#### [Your assignment]
Go through the entries below and write each one out exactly.

[Collected data entries]
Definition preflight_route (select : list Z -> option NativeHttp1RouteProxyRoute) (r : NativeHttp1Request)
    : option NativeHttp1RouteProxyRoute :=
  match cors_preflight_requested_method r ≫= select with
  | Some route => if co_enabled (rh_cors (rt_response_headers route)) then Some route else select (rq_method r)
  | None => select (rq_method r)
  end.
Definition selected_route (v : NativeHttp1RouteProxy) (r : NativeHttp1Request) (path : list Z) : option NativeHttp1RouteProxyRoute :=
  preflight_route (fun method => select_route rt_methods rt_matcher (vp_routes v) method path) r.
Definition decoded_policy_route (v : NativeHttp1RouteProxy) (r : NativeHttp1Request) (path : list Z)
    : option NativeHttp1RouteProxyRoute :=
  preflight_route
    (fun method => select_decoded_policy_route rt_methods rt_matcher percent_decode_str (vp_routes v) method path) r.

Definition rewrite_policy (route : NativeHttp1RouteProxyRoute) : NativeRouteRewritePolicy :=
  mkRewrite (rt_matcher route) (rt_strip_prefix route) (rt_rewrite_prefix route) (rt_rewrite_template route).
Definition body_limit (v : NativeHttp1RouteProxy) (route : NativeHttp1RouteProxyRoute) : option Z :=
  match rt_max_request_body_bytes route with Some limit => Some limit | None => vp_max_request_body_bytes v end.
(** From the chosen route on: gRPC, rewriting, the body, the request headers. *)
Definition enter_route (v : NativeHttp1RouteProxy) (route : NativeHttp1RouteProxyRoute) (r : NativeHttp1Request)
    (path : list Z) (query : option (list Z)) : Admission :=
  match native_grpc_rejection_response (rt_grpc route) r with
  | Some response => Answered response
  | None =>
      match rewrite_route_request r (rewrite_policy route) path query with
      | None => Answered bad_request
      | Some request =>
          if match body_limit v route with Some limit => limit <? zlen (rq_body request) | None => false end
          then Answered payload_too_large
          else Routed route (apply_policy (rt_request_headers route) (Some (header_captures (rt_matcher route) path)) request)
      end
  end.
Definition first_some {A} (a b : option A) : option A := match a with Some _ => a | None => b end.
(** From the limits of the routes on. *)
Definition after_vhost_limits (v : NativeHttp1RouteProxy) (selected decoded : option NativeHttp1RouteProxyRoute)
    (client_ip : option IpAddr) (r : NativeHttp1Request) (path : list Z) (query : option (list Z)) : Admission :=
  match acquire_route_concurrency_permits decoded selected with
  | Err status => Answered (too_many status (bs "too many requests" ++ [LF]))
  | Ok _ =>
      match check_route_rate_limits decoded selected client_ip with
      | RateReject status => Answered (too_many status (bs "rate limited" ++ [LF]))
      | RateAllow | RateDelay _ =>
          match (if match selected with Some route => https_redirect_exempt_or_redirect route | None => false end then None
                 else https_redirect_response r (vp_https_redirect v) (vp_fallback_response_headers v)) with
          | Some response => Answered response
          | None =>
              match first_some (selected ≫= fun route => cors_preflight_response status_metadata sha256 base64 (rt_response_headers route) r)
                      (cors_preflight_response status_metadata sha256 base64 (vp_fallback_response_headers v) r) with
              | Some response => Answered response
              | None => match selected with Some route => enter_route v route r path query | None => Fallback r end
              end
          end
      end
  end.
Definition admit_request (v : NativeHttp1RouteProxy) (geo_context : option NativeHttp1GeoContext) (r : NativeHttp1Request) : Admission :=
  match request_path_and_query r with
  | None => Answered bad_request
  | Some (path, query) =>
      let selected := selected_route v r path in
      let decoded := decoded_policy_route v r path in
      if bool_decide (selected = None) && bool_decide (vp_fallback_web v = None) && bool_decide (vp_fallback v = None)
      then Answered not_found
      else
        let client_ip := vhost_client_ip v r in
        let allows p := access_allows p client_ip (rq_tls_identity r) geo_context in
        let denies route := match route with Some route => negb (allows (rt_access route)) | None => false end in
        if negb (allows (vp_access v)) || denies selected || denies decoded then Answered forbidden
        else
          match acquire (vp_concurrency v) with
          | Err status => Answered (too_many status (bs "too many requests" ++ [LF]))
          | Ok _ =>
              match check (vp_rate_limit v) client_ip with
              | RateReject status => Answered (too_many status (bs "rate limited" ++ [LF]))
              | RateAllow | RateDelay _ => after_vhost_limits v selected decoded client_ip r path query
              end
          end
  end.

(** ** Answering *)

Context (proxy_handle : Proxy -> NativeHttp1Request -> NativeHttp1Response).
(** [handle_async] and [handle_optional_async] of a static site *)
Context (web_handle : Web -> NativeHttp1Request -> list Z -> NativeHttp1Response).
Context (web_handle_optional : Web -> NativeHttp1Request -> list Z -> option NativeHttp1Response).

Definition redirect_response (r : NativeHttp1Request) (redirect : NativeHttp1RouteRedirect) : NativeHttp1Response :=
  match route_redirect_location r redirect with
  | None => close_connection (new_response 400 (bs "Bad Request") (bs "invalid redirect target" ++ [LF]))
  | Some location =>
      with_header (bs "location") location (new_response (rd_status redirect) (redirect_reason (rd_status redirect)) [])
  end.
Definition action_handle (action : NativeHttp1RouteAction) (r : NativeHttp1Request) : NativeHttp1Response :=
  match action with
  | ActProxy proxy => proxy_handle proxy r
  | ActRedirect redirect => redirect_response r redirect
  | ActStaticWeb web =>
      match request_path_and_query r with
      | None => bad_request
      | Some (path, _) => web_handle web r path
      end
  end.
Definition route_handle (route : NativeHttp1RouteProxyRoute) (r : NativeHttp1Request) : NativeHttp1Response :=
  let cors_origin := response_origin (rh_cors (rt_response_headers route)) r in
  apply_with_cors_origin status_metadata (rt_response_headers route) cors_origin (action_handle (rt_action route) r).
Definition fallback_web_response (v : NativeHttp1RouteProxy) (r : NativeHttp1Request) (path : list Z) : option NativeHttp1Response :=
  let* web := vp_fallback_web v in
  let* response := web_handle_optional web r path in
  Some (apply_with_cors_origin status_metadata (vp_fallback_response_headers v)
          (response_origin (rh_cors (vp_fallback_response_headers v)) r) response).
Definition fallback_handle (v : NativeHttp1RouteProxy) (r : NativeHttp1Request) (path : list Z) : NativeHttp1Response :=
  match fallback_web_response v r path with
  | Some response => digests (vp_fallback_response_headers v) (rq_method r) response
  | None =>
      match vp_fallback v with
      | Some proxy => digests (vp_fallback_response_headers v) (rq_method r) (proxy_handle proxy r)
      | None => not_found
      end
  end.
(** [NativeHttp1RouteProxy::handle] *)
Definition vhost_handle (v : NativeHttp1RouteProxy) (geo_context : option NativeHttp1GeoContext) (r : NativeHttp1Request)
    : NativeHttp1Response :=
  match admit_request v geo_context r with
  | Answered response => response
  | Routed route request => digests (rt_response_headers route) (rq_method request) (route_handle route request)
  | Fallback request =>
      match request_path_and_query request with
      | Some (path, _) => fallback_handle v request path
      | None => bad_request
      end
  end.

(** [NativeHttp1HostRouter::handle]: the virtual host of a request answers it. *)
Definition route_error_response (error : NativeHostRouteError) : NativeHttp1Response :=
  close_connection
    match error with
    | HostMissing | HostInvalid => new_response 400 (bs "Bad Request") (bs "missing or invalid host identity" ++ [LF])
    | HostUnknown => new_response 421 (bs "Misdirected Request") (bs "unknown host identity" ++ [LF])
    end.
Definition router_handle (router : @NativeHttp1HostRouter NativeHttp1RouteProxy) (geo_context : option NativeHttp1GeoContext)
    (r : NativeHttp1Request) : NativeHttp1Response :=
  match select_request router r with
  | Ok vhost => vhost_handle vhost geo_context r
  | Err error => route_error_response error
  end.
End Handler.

#### [Answer for the task]
Definition preflight_route (select : list Z -> option NativeHttp1RouteProxyRoute) (r : NativeHttp1Request)
    : option NativeHttp1RouteProxyRoute :=
  match cors_preflight_requested_method r ≫= select with
  | Some route => if co_enabled (rh_cors (rt_response_headers route)) then Some route else select (rq_method r)
  | None => select (rq_method r)
  end.
Definition selected_route (v : NativeHttp1RouteProxy) (r : NativeHttp1Request) (path : list Z) : option NativeHttp1RouteProxyRoute :=
  preflight_route (fun method => select_route rt_methods rt_matcher (vp_routes v) method path) r.
Definition decoded_policy_route (v : NativeHttp1RouteProxy) (r : NativeHttp1Request) (path : list Z)
    : option NativeHttp1RouteProxyRoute :=
  preflight_route
    (fun method => select_decoded_policy_route rt_methods rt_matcher percent_decode_str (vp_routes v) method path) r.

Definition rewrite_policy (route : NativeHttp1RouteProxyRoute) : NativeRouteRewritePolicy :=
  mkRewrite (rt_matcher route) (rt_strip_prefix route) (rt_rewrite_prefix route) (rt_rewrite_template route).
Definition body_limit (v : NativeHttp1RouteProxy) (route : NativeHttp1RouteProxyRoute) : option Z :=
  match rt_max_request_body_bytes route with Some limit => Some limit | None => vp_max_request_body_bytes v end.
(** From the chosen route on: gRPC, rewriting, the body, the request headers. *)
Definition enter_route (v : NativeHttp1RouteProxy) (route : NativeHttp1RouteProxyRoute) (r : NativeHttp1Request)
    (path : list Z) (query : option (list Z)) : Admission :=
  match native_grpc_rejection_response (rt_grpc route) r with
  | Some response => Answered response
  | None =>
      match rewrite_route_request r (rewrite_policy route) path query with
      | None => Answered bad_request
      | Some request =>
          if match body_limit v route with Some limit => limit <? zlen (rq_body request) | None => false end
          then Answered payload_too_large
          else Routed route (apply_policy (rt_request_headers route) (Some (header_captures (rt_matcher route) path)) request)
      end
  end.
Definition first_some {A} (a b : option A) : option A := match a with Some _ => a | None => b end.
(** From the limits of the routes on. *)
Definition after_vhost_limits (v : NativeHttp1RouteProxy) (selected decoded : option NativeHttp1RouteProxyRoute)
    (client_ip : option IpAddr) (r : NativeHttp1Request) (path : list Z) (query : option (list Z)) : Admission :=
  match acquire_route_concurrency_permits decoded selected with
  | Err status => Answered (too_many status (bs "too many requests" ++ [LF]))
  | Ok _ =>
      match check_route_rate_limits decoded selected client_ip with
      | RateReject status => Answered (too_many status (bs "rate limited" ++ [LF]))
      | RateAllow | RateDelay _ =>
          match (if match selected with Some route => https_redirect_exempt_or_redirect route | None => false end then None
                 else https_redirect_response r (vp_https_redirect v) (vp_fallback_response_headers v)) with
          | Some response => Answered response
          | None =>
              match first_some (selected ≫= fun route => cors_preflight_response status_metadata sha256 base64 (rt_response_headers route) r)
                      (cors_preflight_response status_metadata sha256 base64 (vp_fallback_response_headers v) r) with
              | Some response => Answered response
              | None => match selected with Some route => enter_route v route r path query | None => Fallback r end
              end
          end
      end
  end.
Definition admit_request (v : NativeHttp1RouteProxy) (geo_context : option NativeHttp1GeoContext) (r : NativeHttp1Request) : Admission :=
  match request_path_and_query r with
  | None => Answered bad_request
  | Some (path, query) =>
      let selected := selected_route v r path in
      let decoded := decoded_policy_route v r path in
      if bool_decide (selected = None) && bool_decide (vp_fallback_web v = None) && bool_decide (vp_fallback v = None)
      then Answered not_found
      else
        let client_ip := vhost_client_ip v r in
        let allows p := access_allows p client_ip (rq_tls_identity r) geo_context in
        let denies route := match route with Some route => negb (allows (rt_access route)) | None => false end in
        if negb (allows (vp_access v)) || denies selected || denies decoded then Answered forbidden
        else
          match acquire (vp_concurrency v) with
          | Err status => Answered (too_many status (bs "too many requests" ++ [LF]))
          | Ok _ =>
              match check (vp_rate_limit v) client_ip with
              | RateReject status => Answered (too_many status (bs "rate limited" ++ [LF]))
              | RateAllow | RateDelay _ => after_vhost_limits v selected decoded client_ip r path query
              end
          end
  end.

(** ** Answering *)

Context (proxy_handle : Proxy -> NativeHttp1Request -> NativeHttp1Response).
(** [handle_async] and [handle_optional_async] of a static site *)
Context (web_handle : Web -> NativeHttp1Request -> list Z -> NativeHttp1Response).
Context (web_handle_optional : Web -> NativeHttp1Request -> list Z -> option NativeHttp1Response).

Definition redirect_response (r : NativeHttp1Request) (redirect : NativeHttp1RouteRedirect) : NativeHttp1Response :=
  match route_redirect_location r redirect with
  | None => close_connection (new_response 400 (bs "Bad Request") (bs "invalid redirect target" ++ [LF]))
  | Some location =>
      with_header (bs "location") location (new_response (rd_status redirect) (redirect_reason (rd_status redirect)) [])
  end.
Definition action_handle (action : NativeHttp1RouteAction) (r : NativeHttp1Request) : NativeHttp1Response :=
  match action with
  | ActProxy proxy => proxy_handle proxy r
  | ActRedirect redirect => redirect_response r redirect
  | ActStaticWeb web =>
      match request_path_and_query r with
      | None => bad_request
      | Some (path, _) => web_handle web r path
      end
  end.
Definition route_handle (route : NativeHttp1RouteProxyRoute) (r : NativeHttp1Request) : NativeHttp1Response :=
  let cors_origin := response_origin (rh_cors (rt_response_headers route)) r in
  apply_with_cors_origin status_metadata (rt_response_headers route) cors_origin (action_handle (rt_action route) r).
Definition fallback_web_response (v : NativeHttp1RouteProxy) (r : NativeHttp1Request) (path : list Z) : option NativeHttp1Response :=
  let* web := vp_fallback_web v in
  let* response := web_handle_optional web r path in
  Some (apply_with_cors_origin status_metadata (vp_fallback_response_headers v)
          (response_origin (rh_cors (vp_fallback_response_headers v)) r) response).
Definition fallback_handle (v : NativeHttp1RouteProxy) (r : NativeHttp1Request) (path : list Z) : NativeHttp1Response :=
  match fallback_web_response v r path with
  | Some response => digests (vp_fallback_response_headers v) (rq_method r) response
  | None =>
      match vp_fallback v with
      | Some proxy => digests (vp_fallback_response_headers v) (rq_method r) (proxy_handle proxy r)
      | None => not_found
      end
  end.
(** [NativeHttp1RouteProxy::handle] *)
Definition vhost_handle (v : NativeHttp1RouteProxy) (geo_context : option NativeHttp1GeoContext) (r : NativeHttp1Request)
    : NativeHttp1Response :=
  match admit_request v geo_context r with
  | Answered response => response
  | Routed route request => digests (rt_response_headers route) (rq_method request) (route_handle route request)
  | Fallback request =>
      match request_path_and_query request with
      | Some (path, _) => fallback_handle v request path
      | None => bad_request
      end
  end.

(** [NativeHttp1HostRouter::handle]: the virtual host of a request answers it. *)
Definition route_error_response (error : NativeHostRouteError) : NativeHttp1Response :=
  close_connection
    match error with
    | HostMissing | HostInvalid => new_response 400 (bs "Bad Request") (bs "missing or invalid host identity" ++ [LF])
    | HostUnknown => new_response 421 (bs "Misdirected Request") (bs "unknown host identity" ++ [LF])
    end.
Definition router_handle (router : @NativeHttp1HostRouter NativeHttp1RouteProxy) (geo_context : option NativeHttp1GeoContext)
    (r : NativeHttp1Request) : NativeHttp1Response :=
  match select_request router r with
  | Ok vhost => vhost_handle vhost geo_context r
  | Err error => route_error_response error
  end.
End Handler.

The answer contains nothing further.